▶ [THE TASK] Check each line of the entries below for the word "Module", and copy out the ones that have it.

(Beginning of DATA RECORDS)

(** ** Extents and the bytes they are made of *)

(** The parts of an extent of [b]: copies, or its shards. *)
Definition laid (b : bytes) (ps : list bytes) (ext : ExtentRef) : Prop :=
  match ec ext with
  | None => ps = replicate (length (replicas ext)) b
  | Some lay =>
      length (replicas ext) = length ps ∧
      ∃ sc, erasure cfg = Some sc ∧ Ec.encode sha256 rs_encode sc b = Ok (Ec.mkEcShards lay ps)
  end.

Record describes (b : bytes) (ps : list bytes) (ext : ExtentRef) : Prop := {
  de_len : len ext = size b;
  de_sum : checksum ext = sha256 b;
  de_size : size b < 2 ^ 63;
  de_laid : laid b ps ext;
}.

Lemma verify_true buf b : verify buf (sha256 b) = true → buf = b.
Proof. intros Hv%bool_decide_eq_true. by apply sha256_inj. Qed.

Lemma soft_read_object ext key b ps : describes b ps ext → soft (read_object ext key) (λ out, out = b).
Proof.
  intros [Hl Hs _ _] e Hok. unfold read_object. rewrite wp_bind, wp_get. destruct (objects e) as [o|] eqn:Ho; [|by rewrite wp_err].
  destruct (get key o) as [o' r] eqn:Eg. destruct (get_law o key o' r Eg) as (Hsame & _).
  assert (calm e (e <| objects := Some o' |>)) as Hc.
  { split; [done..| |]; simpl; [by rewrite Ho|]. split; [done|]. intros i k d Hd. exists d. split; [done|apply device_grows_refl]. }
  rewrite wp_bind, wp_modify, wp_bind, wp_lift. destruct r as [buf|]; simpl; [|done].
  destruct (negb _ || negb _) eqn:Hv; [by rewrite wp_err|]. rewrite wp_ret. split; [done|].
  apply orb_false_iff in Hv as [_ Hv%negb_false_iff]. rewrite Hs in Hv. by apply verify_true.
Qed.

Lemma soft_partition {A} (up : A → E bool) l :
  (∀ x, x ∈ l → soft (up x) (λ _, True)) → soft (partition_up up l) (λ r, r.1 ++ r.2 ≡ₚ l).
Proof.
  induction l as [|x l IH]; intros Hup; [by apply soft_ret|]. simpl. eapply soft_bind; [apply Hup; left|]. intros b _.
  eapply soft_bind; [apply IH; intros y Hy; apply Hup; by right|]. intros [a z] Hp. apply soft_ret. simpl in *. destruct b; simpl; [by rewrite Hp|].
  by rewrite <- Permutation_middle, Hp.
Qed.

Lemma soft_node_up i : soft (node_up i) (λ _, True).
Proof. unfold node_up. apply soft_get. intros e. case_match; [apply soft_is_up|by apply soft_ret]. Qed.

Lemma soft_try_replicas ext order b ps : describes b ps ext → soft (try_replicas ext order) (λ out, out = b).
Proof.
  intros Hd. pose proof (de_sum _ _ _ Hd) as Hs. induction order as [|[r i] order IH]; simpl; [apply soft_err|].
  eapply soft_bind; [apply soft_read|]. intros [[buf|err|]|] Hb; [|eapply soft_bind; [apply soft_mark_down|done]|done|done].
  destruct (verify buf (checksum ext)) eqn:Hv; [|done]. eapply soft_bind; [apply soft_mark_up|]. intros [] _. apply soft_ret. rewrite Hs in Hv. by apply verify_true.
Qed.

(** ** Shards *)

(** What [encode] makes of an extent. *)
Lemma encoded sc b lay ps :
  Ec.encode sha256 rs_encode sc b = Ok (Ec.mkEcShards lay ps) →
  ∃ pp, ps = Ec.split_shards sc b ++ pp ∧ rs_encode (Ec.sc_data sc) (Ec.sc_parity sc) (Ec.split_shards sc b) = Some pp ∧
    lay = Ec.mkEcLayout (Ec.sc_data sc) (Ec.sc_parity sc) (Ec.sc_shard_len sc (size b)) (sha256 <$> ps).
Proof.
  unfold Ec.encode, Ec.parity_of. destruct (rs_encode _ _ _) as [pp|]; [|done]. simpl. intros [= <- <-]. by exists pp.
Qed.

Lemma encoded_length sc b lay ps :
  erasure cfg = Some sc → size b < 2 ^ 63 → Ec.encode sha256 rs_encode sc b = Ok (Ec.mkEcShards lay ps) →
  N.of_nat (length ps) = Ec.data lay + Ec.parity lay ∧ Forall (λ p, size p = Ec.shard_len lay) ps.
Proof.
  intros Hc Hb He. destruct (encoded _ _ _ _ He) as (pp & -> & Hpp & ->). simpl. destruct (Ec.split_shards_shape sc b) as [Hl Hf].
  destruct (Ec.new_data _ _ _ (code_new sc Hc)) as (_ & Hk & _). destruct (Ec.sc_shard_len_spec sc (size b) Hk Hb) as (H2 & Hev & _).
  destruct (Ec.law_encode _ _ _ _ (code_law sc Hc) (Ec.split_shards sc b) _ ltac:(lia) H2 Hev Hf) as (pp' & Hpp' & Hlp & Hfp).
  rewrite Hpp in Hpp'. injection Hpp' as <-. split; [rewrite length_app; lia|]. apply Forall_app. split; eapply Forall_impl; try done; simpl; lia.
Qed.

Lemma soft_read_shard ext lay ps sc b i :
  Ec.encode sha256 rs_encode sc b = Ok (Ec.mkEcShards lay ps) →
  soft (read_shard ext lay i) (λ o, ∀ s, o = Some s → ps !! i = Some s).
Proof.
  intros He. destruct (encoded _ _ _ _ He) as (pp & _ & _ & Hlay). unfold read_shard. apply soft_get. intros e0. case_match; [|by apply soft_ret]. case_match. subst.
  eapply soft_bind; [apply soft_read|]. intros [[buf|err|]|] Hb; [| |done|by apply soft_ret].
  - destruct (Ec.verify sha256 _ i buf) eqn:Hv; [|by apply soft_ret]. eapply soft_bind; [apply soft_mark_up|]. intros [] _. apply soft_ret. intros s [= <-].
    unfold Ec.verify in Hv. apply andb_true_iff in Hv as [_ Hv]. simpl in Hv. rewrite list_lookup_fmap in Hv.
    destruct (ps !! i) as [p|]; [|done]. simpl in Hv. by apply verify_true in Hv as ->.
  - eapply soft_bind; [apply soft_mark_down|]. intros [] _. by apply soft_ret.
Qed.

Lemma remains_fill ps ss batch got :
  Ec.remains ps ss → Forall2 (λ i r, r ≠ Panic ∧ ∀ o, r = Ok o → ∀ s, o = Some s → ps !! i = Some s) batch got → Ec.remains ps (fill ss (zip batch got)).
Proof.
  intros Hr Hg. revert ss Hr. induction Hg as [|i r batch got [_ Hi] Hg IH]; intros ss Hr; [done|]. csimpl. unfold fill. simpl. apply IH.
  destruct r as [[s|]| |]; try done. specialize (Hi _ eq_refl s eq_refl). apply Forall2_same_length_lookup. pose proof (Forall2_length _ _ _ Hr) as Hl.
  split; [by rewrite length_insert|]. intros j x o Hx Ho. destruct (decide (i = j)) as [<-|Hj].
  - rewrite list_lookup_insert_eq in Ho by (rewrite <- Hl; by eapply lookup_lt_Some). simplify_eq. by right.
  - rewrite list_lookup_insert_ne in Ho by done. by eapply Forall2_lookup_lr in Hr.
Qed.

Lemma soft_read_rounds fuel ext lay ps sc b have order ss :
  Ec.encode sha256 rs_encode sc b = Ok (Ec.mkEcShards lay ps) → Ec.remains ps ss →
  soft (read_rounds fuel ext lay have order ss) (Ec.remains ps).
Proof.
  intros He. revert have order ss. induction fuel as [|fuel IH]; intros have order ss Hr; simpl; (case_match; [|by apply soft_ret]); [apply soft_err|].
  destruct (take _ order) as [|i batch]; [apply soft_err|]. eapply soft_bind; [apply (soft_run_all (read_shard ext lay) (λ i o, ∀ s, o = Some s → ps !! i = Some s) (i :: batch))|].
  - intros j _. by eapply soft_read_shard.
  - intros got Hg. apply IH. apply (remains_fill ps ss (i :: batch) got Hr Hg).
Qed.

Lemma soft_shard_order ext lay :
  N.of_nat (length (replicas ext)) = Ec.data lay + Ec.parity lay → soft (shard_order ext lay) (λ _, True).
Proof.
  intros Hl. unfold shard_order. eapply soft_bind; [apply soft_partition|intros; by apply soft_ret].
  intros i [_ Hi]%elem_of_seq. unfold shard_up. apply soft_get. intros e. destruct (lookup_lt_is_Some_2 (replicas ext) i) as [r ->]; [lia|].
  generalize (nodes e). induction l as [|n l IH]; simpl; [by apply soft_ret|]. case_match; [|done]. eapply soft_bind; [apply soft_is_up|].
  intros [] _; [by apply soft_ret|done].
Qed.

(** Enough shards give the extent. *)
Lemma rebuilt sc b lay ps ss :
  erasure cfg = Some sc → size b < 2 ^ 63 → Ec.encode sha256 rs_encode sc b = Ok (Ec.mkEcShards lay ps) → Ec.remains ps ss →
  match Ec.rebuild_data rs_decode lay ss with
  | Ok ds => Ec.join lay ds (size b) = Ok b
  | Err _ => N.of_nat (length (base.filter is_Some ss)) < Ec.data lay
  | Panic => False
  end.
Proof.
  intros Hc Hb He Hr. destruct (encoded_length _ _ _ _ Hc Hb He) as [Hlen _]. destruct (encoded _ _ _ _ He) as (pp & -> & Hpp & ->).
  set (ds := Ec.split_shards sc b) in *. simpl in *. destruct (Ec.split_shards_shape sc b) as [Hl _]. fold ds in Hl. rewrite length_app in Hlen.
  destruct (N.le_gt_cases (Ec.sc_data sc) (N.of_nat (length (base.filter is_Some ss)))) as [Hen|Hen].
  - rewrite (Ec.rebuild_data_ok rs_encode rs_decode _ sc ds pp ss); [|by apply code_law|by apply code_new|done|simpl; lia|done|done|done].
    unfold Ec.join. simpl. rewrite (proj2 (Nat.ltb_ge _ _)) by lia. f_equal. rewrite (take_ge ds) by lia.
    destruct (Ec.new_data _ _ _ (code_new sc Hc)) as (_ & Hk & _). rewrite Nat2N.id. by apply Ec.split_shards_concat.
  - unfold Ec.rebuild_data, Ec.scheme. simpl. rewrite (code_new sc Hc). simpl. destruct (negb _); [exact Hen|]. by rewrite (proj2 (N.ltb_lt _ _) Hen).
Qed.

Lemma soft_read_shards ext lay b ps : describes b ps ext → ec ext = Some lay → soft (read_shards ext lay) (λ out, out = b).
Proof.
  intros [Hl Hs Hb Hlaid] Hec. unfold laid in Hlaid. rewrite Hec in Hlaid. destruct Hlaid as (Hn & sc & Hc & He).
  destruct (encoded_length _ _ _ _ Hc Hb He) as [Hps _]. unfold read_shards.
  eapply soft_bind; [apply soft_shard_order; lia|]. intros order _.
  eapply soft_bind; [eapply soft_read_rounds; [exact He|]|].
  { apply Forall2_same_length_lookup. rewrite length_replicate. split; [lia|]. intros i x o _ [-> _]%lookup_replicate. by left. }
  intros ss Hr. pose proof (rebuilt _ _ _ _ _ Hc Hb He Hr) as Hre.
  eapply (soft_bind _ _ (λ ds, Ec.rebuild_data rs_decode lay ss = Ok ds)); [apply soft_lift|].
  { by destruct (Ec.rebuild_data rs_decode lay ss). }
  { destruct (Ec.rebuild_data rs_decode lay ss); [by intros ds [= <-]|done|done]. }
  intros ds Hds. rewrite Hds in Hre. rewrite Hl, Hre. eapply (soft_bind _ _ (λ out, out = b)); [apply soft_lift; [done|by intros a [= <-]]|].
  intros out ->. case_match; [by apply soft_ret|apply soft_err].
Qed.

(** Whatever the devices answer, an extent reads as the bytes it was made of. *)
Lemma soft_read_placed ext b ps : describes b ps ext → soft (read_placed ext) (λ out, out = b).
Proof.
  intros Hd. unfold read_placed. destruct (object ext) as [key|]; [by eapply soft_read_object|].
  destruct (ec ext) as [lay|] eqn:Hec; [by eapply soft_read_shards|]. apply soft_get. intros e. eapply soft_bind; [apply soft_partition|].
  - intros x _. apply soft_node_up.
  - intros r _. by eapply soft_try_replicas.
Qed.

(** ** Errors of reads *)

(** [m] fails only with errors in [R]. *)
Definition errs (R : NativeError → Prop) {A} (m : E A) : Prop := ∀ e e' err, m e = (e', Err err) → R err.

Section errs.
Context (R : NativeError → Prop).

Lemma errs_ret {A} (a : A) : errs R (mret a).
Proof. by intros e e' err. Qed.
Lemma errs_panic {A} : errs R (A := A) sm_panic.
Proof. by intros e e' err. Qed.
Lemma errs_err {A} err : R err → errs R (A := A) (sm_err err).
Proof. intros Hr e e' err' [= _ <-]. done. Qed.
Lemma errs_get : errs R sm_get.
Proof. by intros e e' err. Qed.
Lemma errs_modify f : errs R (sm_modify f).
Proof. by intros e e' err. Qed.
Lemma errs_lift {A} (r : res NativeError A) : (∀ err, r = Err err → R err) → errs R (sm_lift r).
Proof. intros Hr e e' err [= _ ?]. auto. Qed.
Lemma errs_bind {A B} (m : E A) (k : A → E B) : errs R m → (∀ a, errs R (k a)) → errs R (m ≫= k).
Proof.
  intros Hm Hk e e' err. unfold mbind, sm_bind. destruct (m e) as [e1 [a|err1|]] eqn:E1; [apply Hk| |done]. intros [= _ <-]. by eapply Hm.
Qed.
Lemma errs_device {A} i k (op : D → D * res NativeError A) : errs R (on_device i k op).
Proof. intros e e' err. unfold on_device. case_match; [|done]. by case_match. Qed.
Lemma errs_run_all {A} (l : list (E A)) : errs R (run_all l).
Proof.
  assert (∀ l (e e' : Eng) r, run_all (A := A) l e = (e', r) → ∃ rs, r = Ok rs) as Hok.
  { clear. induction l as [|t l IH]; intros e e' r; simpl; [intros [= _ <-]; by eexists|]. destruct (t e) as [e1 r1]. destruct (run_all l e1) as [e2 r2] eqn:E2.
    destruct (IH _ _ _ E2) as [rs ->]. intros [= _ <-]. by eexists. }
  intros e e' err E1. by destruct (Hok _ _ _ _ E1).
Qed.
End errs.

(End of DATA RECORDS)
(Beginning of DATA RECORDS)

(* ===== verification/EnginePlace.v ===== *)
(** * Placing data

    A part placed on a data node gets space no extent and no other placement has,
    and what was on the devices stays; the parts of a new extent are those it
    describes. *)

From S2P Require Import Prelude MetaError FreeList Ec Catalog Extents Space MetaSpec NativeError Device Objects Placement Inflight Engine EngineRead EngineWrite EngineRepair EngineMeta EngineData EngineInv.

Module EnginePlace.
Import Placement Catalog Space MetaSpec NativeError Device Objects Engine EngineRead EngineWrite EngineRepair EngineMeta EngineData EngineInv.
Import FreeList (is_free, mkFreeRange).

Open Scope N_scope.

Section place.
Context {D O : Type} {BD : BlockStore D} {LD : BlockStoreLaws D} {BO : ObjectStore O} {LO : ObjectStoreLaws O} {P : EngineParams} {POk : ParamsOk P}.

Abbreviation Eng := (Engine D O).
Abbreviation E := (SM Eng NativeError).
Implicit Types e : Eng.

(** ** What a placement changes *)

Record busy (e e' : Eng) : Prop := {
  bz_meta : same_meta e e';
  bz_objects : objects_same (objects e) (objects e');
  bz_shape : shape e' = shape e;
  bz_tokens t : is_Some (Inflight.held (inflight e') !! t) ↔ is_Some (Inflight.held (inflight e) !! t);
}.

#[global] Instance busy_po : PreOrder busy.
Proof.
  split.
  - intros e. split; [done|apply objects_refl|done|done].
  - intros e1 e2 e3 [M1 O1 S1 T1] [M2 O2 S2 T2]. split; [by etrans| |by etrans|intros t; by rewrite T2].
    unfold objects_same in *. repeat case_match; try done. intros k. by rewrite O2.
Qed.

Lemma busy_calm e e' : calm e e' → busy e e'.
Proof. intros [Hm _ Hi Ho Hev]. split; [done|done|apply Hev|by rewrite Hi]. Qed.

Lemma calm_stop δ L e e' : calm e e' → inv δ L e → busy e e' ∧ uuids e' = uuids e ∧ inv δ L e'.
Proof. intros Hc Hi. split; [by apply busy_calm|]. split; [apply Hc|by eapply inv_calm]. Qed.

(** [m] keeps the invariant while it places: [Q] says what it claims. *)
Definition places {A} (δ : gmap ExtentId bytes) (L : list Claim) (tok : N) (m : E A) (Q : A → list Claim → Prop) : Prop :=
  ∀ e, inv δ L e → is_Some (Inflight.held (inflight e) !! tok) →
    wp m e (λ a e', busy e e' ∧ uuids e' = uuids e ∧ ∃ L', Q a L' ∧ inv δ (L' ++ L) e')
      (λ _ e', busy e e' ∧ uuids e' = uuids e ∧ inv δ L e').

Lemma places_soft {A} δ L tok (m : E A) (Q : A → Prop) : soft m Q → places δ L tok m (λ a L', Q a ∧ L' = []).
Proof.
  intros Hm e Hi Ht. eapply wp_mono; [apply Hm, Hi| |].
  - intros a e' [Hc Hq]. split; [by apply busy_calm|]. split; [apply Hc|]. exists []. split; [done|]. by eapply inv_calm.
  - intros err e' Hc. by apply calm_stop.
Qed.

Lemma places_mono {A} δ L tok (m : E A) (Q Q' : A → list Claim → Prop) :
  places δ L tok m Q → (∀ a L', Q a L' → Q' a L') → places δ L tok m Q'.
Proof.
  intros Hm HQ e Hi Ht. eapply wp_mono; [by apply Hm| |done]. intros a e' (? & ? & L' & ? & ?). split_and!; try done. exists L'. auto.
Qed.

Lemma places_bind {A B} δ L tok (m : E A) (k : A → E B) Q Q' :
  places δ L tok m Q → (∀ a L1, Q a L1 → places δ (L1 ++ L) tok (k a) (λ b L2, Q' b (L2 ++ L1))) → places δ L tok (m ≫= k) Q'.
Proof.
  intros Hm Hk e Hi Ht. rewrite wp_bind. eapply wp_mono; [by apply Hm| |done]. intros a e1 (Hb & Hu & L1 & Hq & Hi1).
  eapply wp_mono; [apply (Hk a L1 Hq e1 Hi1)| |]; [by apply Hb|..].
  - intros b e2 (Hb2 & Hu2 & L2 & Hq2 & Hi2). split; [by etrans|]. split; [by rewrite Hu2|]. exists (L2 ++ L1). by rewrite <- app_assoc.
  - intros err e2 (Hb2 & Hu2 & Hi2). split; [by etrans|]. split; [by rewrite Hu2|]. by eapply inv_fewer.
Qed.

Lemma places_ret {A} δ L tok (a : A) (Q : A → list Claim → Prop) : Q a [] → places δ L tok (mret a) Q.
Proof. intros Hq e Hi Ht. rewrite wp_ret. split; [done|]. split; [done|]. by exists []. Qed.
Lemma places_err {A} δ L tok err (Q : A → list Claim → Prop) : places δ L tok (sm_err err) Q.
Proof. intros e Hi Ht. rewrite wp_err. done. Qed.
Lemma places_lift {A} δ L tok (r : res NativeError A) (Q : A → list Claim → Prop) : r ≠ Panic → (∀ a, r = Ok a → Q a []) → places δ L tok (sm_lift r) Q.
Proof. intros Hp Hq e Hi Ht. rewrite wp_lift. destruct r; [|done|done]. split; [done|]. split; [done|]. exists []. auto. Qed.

(End of DATA RECORDS)
(Beginning of DATA RECORDS)

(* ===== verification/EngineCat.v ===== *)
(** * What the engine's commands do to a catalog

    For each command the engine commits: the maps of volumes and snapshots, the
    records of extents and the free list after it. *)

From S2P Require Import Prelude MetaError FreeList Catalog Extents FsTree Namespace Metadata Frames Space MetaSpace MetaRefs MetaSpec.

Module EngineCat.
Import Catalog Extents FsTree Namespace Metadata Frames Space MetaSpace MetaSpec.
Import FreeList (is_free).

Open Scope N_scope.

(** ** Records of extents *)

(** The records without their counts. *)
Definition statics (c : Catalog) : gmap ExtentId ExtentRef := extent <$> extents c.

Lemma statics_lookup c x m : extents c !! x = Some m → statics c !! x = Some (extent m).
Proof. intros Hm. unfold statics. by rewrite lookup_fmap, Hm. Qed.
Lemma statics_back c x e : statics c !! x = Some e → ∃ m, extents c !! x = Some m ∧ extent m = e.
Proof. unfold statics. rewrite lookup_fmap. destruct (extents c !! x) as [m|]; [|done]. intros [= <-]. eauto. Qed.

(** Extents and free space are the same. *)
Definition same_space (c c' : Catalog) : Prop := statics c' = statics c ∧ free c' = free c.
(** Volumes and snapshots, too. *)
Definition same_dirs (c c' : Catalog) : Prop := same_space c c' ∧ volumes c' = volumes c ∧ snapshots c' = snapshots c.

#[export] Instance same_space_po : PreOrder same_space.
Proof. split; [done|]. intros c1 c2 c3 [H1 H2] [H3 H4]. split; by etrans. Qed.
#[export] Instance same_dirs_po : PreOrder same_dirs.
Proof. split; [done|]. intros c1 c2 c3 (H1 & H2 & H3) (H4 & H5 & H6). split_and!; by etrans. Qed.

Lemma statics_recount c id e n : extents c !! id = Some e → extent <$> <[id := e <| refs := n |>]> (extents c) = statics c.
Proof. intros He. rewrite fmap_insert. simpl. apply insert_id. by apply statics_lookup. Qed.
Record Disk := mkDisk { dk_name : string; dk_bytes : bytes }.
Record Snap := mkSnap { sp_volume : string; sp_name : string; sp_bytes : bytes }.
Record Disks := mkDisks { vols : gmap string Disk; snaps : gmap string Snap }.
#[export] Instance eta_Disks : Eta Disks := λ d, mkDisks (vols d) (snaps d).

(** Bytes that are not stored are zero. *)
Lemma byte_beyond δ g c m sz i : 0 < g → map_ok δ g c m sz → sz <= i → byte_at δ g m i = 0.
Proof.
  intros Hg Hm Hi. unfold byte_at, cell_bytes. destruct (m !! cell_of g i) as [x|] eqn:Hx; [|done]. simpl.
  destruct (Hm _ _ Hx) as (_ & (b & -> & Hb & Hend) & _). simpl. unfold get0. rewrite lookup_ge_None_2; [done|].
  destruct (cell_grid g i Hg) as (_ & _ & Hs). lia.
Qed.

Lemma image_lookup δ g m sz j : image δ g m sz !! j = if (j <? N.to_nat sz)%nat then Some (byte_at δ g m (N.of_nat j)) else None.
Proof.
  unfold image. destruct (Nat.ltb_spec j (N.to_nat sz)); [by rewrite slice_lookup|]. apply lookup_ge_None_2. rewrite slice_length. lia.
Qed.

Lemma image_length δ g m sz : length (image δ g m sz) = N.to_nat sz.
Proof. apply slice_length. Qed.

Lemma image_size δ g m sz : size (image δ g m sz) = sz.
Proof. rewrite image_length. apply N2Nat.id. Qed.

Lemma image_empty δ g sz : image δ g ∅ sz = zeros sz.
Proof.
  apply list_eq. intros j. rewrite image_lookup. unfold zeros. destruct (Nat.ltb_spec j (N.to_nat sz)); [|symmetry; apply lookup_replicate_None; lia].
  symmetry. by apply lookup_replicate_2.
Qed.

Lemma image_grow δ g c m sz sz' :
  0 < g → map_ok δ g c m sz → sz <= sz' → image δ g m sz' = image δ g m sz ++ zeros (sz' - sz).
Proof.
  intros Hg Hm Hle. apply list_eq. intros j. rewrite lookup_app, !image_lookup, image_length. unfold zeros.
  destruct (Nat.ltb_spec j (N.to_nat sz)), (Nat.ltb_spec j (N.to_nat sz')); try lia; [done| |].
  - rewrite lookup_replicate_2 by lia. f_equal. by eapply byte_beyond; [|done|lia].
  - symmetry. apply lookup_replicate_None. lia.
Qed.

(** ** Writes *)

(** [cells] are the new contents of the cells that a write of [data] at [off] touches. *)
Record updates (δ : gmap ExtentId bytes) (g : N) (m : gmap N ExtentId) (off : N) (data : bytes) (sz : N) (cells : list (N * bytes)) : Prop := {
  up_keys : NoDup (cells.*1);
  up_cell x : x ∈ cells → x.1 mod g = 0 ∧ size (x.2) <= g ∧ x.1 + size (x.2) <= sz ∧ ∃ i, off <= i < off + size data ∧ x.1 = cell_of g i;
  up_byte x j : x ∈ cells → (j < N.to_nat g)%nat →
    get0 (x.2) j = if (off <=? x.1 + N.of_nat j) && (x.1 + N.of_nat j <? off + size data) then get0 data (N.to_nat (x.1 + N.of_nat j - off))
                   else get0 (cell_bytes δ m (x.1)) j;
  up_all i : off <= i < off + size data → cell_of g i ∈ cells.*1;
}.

(End of DATA RECORDS)

▶ [OUTPUT OF THE EXERCISE]
Module EnginePlace.
Module EngineCat.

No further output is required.